Ten years ago, I would never have dreamed that my mother would be turning 101 on Monday. Ever since she turned 84, the age my grandmother died, I've been preparing emotionally for my mother's death.
As she entered her 90s she began falling, and then the cellulitis in her feet created the decade-long struggle with lymphedema (which creates swelling and pain), and then the skin cancer surgeries, and then the lymphoma cancer, and subsequent surgeries and radiation, and then the broken coccyx which led her to declare, "I'm done," then the strokes and the migraines that sent her to ER hallucinating, and then more of the same. She developed bone spurs on the bottom of her right foot, as a result of walking wrong, which caused excruciating pain.
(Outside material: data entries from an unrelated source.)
Section Laws.
Context {W bus message : Type} `{!SdBus W bus message} `{!Database}.
Context (answers : W -> snapshot -> Prop) (bus_of : bool -> bus) (path_reply : bytes -> message)
  `{!SdLaws answers bus_of path_reply}.
Context (u : snapshot).

Abbreviation ready := (ready answers bus_of).

Definition scope_user (uscope : bytes) : bool := negb (beq uscope (B "system")).

(** the path that systemd gives to the unit of an application *)
Definition unit_path (isuser : bool) (uname : bytes) (uid : Z) : option bytes :=
  match parametric uname with
  | None => dpath_of u isuser uname
  | Some (before, after) =>
      if (uid <? 0)%Z then None else dpath_of u isuser (before ++ fmt_d uid ++ after)
  end.

Definition basis (appli : json) (uid : Z) : option (bool * bytes) :=
  match j_read_string_at appli (B "unit-scope"), j_read_string_at appli (B "unit-name") with
  | Some uscope, Some uname =>
      (fun p => (scope_user uscope, p)) <$> unit_path (scope_user uscope) uname uid
  | _, _ => None
  end.

(** the paths recorded in an application are the ones of systemd *)
Definition cache_ok (appli : json) : Prop :=
  match object_get_ex appli key_unit_d_path with
  | None => True
  | Some odp =>
      exists uscope uname, j_read_string_at appli (B "unit-scope") = Some uscope /\
        j_read_string_at appli (B "unit-name") = Some uname /\
        match odp with
        | JStr p => parametric uname = None /\ dpath_of u (scope_user uscope) uname = Some p
        | JObj l => is_Some (parametric uname) /\
            forall uid v, (0 <= uid < 2 ^ 31)%Z -> assoc (fmt_d uid) l = Some v ->
              exists p, v = JStr p /\ unit_path (scope_user uscope) uname uid = Some p
        | _ => False
        end
  end.

Definition same_fields (appli appli' : json) : Prop :=
  forall k, k <> key_unit_d_path -> object_get_ex appli' k = object_get_ex appli k.

Lemma load_dpath_ready appli h key isuser name s after :
  ready s u ->
  (forall dp, json_object_object_add appli h key (JStr dp) [] = Some (true, after dp, [])) ->
  exists s', ready s' u /\ load_dpath appli h key isuser name s =
    Some (match dpath_of u isuser name with
          | Some dp => (Some (isuser, dp), after dp)
          | None => (None, appli)
          end, s').
Proof.
  intros Hr Hadd. unfold load_dpath.
  destruct (dpath_by_name_ready _ _ _ isuser name s u Hr) as (s1 & -> & H1).
  destruct (dpath_of u isuser name) as [dp|]; [|by exists s1].
  unfold record_dpath. pose proof H1 as (Hw & Hm & Hb). rewrite Hm. simpl. rewrite Hadd. exists (with_mem s1 []).
  split; [by split_and!|done].
Qed.

Lemma same_replace v l : same_fields (JObj l) (JObj (replace key_unit_d_path v l)).
Proof. intros k Hk. simpl. rewrite assoc_replace. by rewrite (proj2 (beq_false _ _) Hk). Qed.

Lemma same_read a a' k : same_fields a a' -> k <> key_unit_d_path -> j_read_string_at a' k = j_read_string_at a k.
Proof. intros Hs Hk. unfold j_read_string_at, j_read_object_at. by rewrite Hs. Qed.

Lemma same_scope a a' : same_fields a a' -> j_read_string_at a' (B "unit-scope") = j_read_string_at a (B "unit-scope").
Proof. intros Hs. by apply same_read. Qed.

Lemma same_name a a' : same_fields a a' -> j_read_string_at a' (B "unit-name") = j_read_string_at a (B "unit-name").
Proof. intros Hs. by apply same_read. Qed.

Lemma same_basis a a' uid : same_fields a a' -> basis a' uid = basis a uid.
Proof. intros Hs. unfold basis. by rewrite (same_scope a a'), (same_name a a'). Qed.

(** what is recorded is answered *)
Lemma recorded_str l p uscope uid (s : sd W bus) :
  assoc key_unit_d_path l = Some (JStr p) -> j_read_string_at (JObj l) (B "unit-scope") = Some uscope ->
  get_basis (JObj l) uid s = Some (Some (scope_user uscope, p), JObj l, s).
Proof. intros Hp Hs. unfold get_basis. rewrite Hs. cbn [object_get_ex json_Jsonc]. by rewrite Hp. Qed.

Lemma recorded_user l m p uscope uid (s : sd W bus) :
  assoc key_unit_d_path l = Some (JObj m) -> j_read_string_at (JObj l) (B "unit-scope") = Some uscope ->
  (0 <= uid)%Z -> assoc (fmt_d uid) m = Some (JStr p) ->
  get_basis (JObj l) uid s = Some (Some (scope_user uscope, p), JObj l, s).
Proof.
  intros Hp Hs Hu Hm. unfold get_basis. rewrite Hs. cbn [object_get_ex json_Jsonc]. rewrite Hp.
  rewrite (proj2 (Z.ltb_ge _ _)) by done. unfold j_read_string_at, j_read_object_at. simpl. by rewrite Hm.
Qed.

(** the result of a search in a state that is [ready] *)
Definition found (appli : json) (uid : Z) (r : option (option (bool * bytes) * json * sd W bus)) : Prop :=
  exists appli' s', r = Some (basis appli uid, appli', s') /\
    ready s' u /\ cache_ok appli' /\ same_fields appli appli' /\
    (is_Some (basis appli uid) -> forall s2 : sd W bus, get_basis appli' uid s2 = Some (basis appli uid, appli', s2)).

Lemma not_found appli uid s :
  basis appli uid = None -> ready s u -> cache_ok appli -> found appli uid (Some (None, appli, s)).
Proof. intros Hb Hr Hc. exists appli, s. rewrite Hb. split_and!; try done. Qed.

(** the path of the unit of a user *)
Lemma user_found l m uid s uscope uname before after :
  ready s u -> cache_ok (JObj l) -> (0 <= uid < 2 ^ 31)%Z -> assoc key_unit_d_path l = Some (JObj m) ->
  j_read_string_at (JObj l) (B "unit-scope") = Some uscope ->
  j_read_string_at (JObj l) (B "unit-name") = Some uname -> parametric uname = Some (before, after) ->
  found (JObj l) uid (load_dpath (JObj l) (Some [Key key_unit_d_path]) (fmt_d uid) (scope_user uscope)
    (before ++ fmt_d uid ++ after) s).
Proof.
  intros Hr Hc Hu Hm Hs Hn Hpar.
  set (after_add := fun dp => JObj (replace key_unit_d_path (JObj (replace (fmt_d uid) (JStr dp) m)) l)).
  destruct (load_dpath_ready (JObj l) (Some [Key key_unit_d_path]) (fmt_d uid) (scope_user uscope)
    (before ++ fmt_d uid ++ after) s after_add Hr) as (s1 & H1 & ->).
  { intros dp. unfold json_object_object_add, deref, write. simpl. by rewrite Hm. }
  assert (Hbasis : basis (JObj l) uid = (fun p => (scope_user uscope, p)) <$>
    dpath_of u (scope_user uscope) (before ++ fmt_d uid ++ after)).
  { unfold basis, unit_path. by rewrite Hs, Hn, Hpar, (proj2 (Z.ltb_ge uid 0)) by lia. }
  destruct (dpath_of u _ _) as [dp|] eqn:Ed; [|by apply not_found].
  pose proof (same_replace (JObj (replace (fmt_d uid) (JStr dp) m)) l) as Hsame. fold (after_add dp) in Hsame.
  exists (after_add dp), s1. rewrite Hbasis. simpl. split_and!; try done.
  - unfold cache_ok. unfold after_add at 1. cbn [object_get_ex json_Jsonc]. rewrite assoc_replace, beq_refl.
    exists uscope, uname. rewrite (same_scope _ _ Hsame), (same_name _ _ Hsame). split_and!; try done.
    intros uid' v Hu'. rewrite assoc_replace. destruct (beq (fmt_d uid') (fmt_d uid)) eqn:E.
    + apply beq_true, fmt_d_inj in E as ->; [|done..]. intros [= <-]. exists dp. split; [done|].
      unfold unit_path. by rewrite Hpar, (proj2 (Z.ltb_ge uid 0)) by lia.
    + unfold cache_ok in Hc. cbn [object_get_ex json_Jsonc] in Hc. rewrite Hm in Hc.
      destruct Hc as (uscope' & uname' & Hs' & Hn' & _ & Hall). rewrite Hs in Hs'. rewrite Hn in Hn'.
      injection Hs' as <-. injection Hn' as <-. by apply Hall.
  - intros _ s2. apply (recorded_user _ (replace (fmt_d uid) (JStr dp) m)); [by rewrite assoc_replace, beq_refl| |lia|].
    + exact (eq_trans (same_scope _ _ Hsame) Hs).
    + by rewrite assoc_replace, beq_refl.
Qed.

Lemma get_basis_found appli uid s :
  ready s u -> cache_ok appli -> (uid < 2 ^ 31)%Z -> found appli uid (get_basis appli uid s).
Proof.
  intros Hr Hc Hu. unfold get_basis.
  destruct (j_read_string_at appli (B "unit-scope")) as [uscope|] eqn:Es.
  2: { apply not_found; [|done..]. unfold basis. by rewrite Es. }
  destruct appli as [| | | | |l]; try done. pose proof Hc as Hc'. unfold cache_ok in Hc'.
  destruct (object_get_ex (JObj l) key_unit_d_path) as [odp|] eqn:Eo.
  - destruct Hc' as (uscope' & uname & Hs & Hn & Hodp). rewrite Es in Hs. injection Hs as <-.
    destruct odp as [| | |p| |m]; try done.
    + exists (JObj l), s. destruct Hodp as [Hpar Hp].
      assert (Hb : basis (JObj l) uid = Some (scope_user uscope, p)).
      { unfold basis, unit_path. by rewrite Es, Hn, Hpar, Hp. }
      rewrite Hb. split_and!; try done. intros _ s2. by apply recorded_str.
    + destruct Hodp as [[[before after] Hpar] Hall]. destruct (Z.ltb_spec uid 0) as [Hneg|Hpos].
      { apply not_found; [|done..]. unfold basis, unit_path.
        rewrite Es, Hn, Hpar, (proj2 (Z.ltb_lt _ _)) by done. done. }
      unfold j_read_string_at at 1, j_read_object_at. simpl. destruct (assoc (fmt_d uid) m) as [v|] eqn:Em.
      * destruct (Hall uid v) as (p & -> & Hp); [lia|done|]. simpl. exists (JObj l), s.
        assert (Hb : basis (JObj l) uid = Some (scope_user uscope, p)).
        { unfold basis. by rewrite Es, Hn, Hp. }
        rewrite Hb. split_and!; try done. intros _ s2. by apply (recorded_user l m).
      * simpl. unfold search_dpath. rewrite Hn, Hpar. by apply (user_found l m _ _ _ uname).
  - unfold search_dpath. destruct (j_read_string_at (JObj l) (B "unit-name")) as [uname|] eqn:En.
    2: { apply not_found; [|done..]. unfold basis. by rewrite Es, En. }
    destruct (parametric uname) as [[before after]|] eqn:Hpar.
    + destruct (Z.ltb_spec uid 0) as [Hneg|Hpos].
      { apply not_found; [|done..]. unfold basis, unit_path.
        rewrite Es, En, Hpar, (proj2 (Z.ltb_lt _ _)) by done. done. }
      pose proof Hr as (Hw & Hm & Hbus). rewrite Hm. unfold json_object_object_add, deref, write. simpl.
      set (l1 := replace key_unit_d_path (JObj []) l).
      pose proof (same_replace (JObj []) l) as Hsame. fold l1 in Hsame.
      assert (Hm1 : assoc key_unit_d_path l1 = Some (JObj [])) by (unfold l1; by rewrite assoc_replace, beq_refl).
      change (negb (beq uscope _)) with (scope_user uscope). destruct (user_found l1 [] uid (with_mem s []) uscope uname before after) as (appli' & s' & -> & H1 & H2 & H3 & H4);
        [by split_and!| |lia|done|exact (eq_trans (same_scope _ _ Hsame) Es)|exact (eq_trans (same_name _ _ Hsame) En)|done|].
      { unfold cache_ok. cbn [object_get_ex json_Jsonc]. rewrite Hm1. exists uscope, uname.
        rewrite (same_scope _ _ Hsame), (same_name _ _ Hsame). split_and!; try done. }
      rewrite (same_basis _ _ _ Hsame) in H4 |- *. exists appli', s'. split_and!; try done.
      intros k Hk. by rewrite H3, Hsame.
    + destruct (load_dpath_ready (JObj l) (Some []) key_unit_d_path (scope_user uscope) uname s
        (fun dp => JObj (replace key_unit_d_path (JStr dp) l)) Hr) as (s1 & H1 & E); [done|].
      fold (scope_user uscope). rewrite E. clear E.
      assert (Hb : basis (JObj l) uid = (fun p => (scope_user uscope, p)) <$> dpath_of u (scope_user uscope) uname).
      { unfold basis, unit_path. by rewrite Es, En, Hpar. }
      destruct (dpath_of u (scope_user uscope) uname) as [dp|] eqn:Ed; [|by apply not_found].
      pose proof (same_replace (JStr dp) l) as Hsame. eexists _, s1. rewrite Hb. simpl. split_and!; try done.
      * unfold cache_ok. cbn [object_get_ex json_Jsonc]. rewrite assoc_replace, beq_refl. exists uscope, uname.
        by rewrite (same_scope _ _ Hsame), (same_name _ _ Hsame).
      * intros _ s2. apply recorded_str; [by rewrite assoc_replace, beq_refl|]. exact (eq_trans (same_scope _ _ Hsame) Es).
Qed.

(** C26: the path of the unit of an application, once found, is kept in its
    private data, for all or for each user: [get_basis] always gives the
    scope and the path that systemd knows for the unit and the user, keeps
    the recorded paths right and the other fields as they are, and does not
    ask systemd again. *)
Theorem get_basis_spec appli uid s :
  ready s u -> cache_ok appli -> (uid < 2 ^ 31)%Z ->
  exists appli' s', get_basis appli uid s = Some (basis appli uid, appli', s') /\
    ready s' u /\ cache_ok appli' /\ same_fields appli appli' /\
    (is_Some (basis appli uid) -> forall s2 : sd W bus, get_basis appli' uid s2 = Some (basis appli uid, appli', s2)).
Proof. apply get_basis_found. Qed.

(** ** Listing *)

Definition describe (id : bytes) (runid pid : Z) : json :=
  JObj [(B "runid", JInt runid); (B "pids", JArr [JInt pid]); (B "state", JStr (B "running")); (B "id", JStr id)].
But the extraordinary thing about all of this, she stayed on her feet. If she had a stroke, she rehabilitated stronger than before. If she had cancer, she recovered, even when the oncologist had declared her terminal (a few weeks before Christmas five years ago).
Last summer her doctor sent her for tests to determine if she had vascular disease, and then declared her unfit for support hose, which could potentially restrict blood flow. The lymphedema got worse, she fell and broke her foot, and she was confused. We were planning a trip to Nova Scotia. I decided it was finally time to move her to assisted living, thinking this was the final step, which was a logical assumption, given her age of 100.
The assisted living facility nearly killed her, but mom, in spite of their best efforts, stayed on her feet. When we returned from Nova Scotia we packed her up and moved her back to Orchard Park, the facility in which she has lived for 18 years. We moved her to the main floor, just down the hall from the dining room and the beauty shop to what I call the great-grandmother suite.
The managers and residents welcomed her home.
Since then she has attended memorials for other residents. Yesterday she had me read an obituary to her. The man lived at Orchard Park and used to sit at an adjacent table in the dining room. He was 90. She said, "I never dreamed he'd go before I did."
She was sad when her friend of 17 years, Helen, was moved away to Arizona. And then her favorite managers moved away.
But the strangest thing has happened. Mom's lymphedema was brought under control. Her vascular disease was declared "not all that bad," or words to that effect. The bone in her foot healed. And then, remarkably, a home health nurse who "just happened" to be a foot expert, did ultrasound on her bone spur and it disappeared.
Although she struggles to get up at times (we laugh when I give her a lift from behind)...she's still on her feet, and walking almost comfortably.
But besides all of that, the emotional struggle mom and I have been in for decades, has abated.
Her humor is in tact, and she seems more at peace than I've ever known her to be.
Stan and Annie arrive Friday to help us celebrate her birthday. Jared will come Sunday with his friend, Kiersten, to help celebrate mom's 101 years.
I'm not sure why we've been blessed with it, but we're in a state of grace.